Once you reach the line containing "Section validation." in the data below, restate each line word for word up to and including the one containing "Some decoded =>".
+++ EXTRACTED INFORMATION
(* ------------------------------------------------------------------ *)
(** ** Errors *)

Inductive ParseErrorKind : Type :=
| TooLong
| TooShort
| RedundantSeparator
| InvalidChar.

Record ParseAccountError : Type := {
  pe_kind : ParseErrorKind;
  pe_char : option (Z * Z);
}.

Definition parse_error (k : ParseErrorKind) (c : option (Z * Z)) : ParseAccountError :=
  {| pe_kind := k; pe_char := c |}.

(* ------------------------------------------------------------------ *)
(** ** Character classes *)

Definition is_lower (b : Z) : bool := (97 <=? b) && (b <=? 122).
Definition is_digit (b : Z) : bool := (48 <=? b) && (b <=? 57).
Definition is_alnum (b : Z) : bool := is_lower b || is_digit b.
Definition is_hex (b : Z) : bool := ((97 <=? b) && (b <=? 102)) || is_digit b.
Definition is_dash (b : Z) : bool := (b =? 45) || (b =? 95).
Definition is_dot (b : Z) : bool := b =? 46.
Definition is_sep (b : Z) : bool := is_dash b || is_dot b.

Definition MIN_LEN : Z := 2.
Definition MAX_LEN : Z := 64.

(** [(lo..=hi).contains(&n)] *)
Definition in_range (lo hi n : Z) : bool := (lo <=? n) && (n <=? hi).

(* ------------------------------------------------------------------ *)
(** ** [validate_const] *)

(** The nested [validate_format_const]; [false] is its panic. *)
Fixpoint validate_format_const (at_start : bool) (current_char_is_separator : bool)
    (id : list Z) : bool :=
  match id with
  | [] => negb current_char_is_separator
  | b :: rest =>
      if is_alnum b then validate_format_const false false rest
      else if is_sep b then
        if current_char_is_separator then false
        else if at_start then false
        else validate_format_const false true rest
      else false
  end.

Definition validate_const (account_id : string) : result unit unit :=
  if str_len account_id <? MIN_LEN then Panic
  else if MAX_LEN <? str_len account_id then Panic
  else if validate_format_const true false (as_bytes account_id) then Ok tt else Panic.

(* ------------------------------------------------------------------ *)
(** ** Bitcoin, Ethereum, NEAR and deterministic identifiers *)

Definition is_eth_implicit (account_id : string) : bool :=
  (str_len account_id =? 42) && starts_with "0x" account_id
  && forallb is_hex (drop 2 (as_bytes account_id)).

Definition is_near_deterministic (account_id : string) : bool :=
  (str_len account_id =? 42) && starts_with "0s" account_id
  && forallb is_hex (drop 2 (as_bytes account_id)).

Definition is_near_implicit (account_id : string) : bool :=
  (str_len account_id =? 64) && forallb is_hex (as_bytes account_id).

Definition first_is (b : Z) (l : list Z) : bool :=
  match l with
  | x :: _ => x =? b
  | [] => false
  end.

Definition is_legacy_lowercased_bitcoin (account_id : string) : bool :=
  let bytes := as_bytes account_id in
  let len := str_len account_id in
  if starts_with "bc1q" account_id && in_range 42 62 len then forallb is_alnum bytes
  else if starts_with "bc1p" account_id && (len =? 62) then forallb is_alnum bytes
  else if first_is 49 bytes && in_range 25 34 len then forallb is_alnum bytes
  else if first_is 51 bytes && in_range 33 34 len then forallb is_alnum bytes
  else false.

Section validation.
Context {C : Crates}.

(** Versions 0x00, 0x05, 0x6f and 0xc4: P2PKH and P2SH of both networks. *)
Definition known_version (v : Z) : bool :=
  (v =? 0x00) || (v =? 0x05) || (v =? 0x6f) || (v =? 0xc4).

Definition has_valid_base58check_address (account_id : string) : bool :=
  if negb (in_range 26 35 (str_len account_id)) then false
  else match bs58_decode account_id with
  | None => false
  | Some decoded =>
      if negb (vec_len decoded =? 25) then false
      else
        let payload := take 21 decoded in
        let checksum := take 4 (drop 21 decoded) in
        let hash1 := sha256 payload in
        let hash2 := sha256 hash1 in
        if negb (bool_decide (checksum = take 4 hash2)) then false
        else match payload with
        | v :: _ => known_version v
        | [] => false
        end
  end.

Definition has_valid_segwit_address (account_id : string) : bool :=
  match segwit_decode account_id with
  | Some (hrp, _, _) =>
      bool_decide (hrp = "bc"%string) || bool_decide (hrp = "tb"%string)
      || bool_decide (hrp = "bcrt"%string)
  | None => false
  end.

Definition is_bitcoin_implicit (account_id : string) : bool :=
  has_valid_base58check_address account_id
  || has_valid_segwit_address account_id
  || is_legacy_lowercased_bitcoin account_id.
++++++
[SOLVED PROBLEM]
Section validation.
Context {C : Crates}.

(** Versions 0x00, 0x05, 0x6f and 0xc4: P2PKH and P2SH of both networks. *)
Definition known_version (v : Z) : bool :=
  (v =? 0x00) || (v =? 0x05) || (v =? 0x6f) || (v =? 0xc4).

Definition has_valid_base58check_address (account_id : string) : bool :=
  if negb (in_range 26 35 (str_len account_id)) then false
  else match bs58_decode account_id with
  | None => false
  | Some decoded =>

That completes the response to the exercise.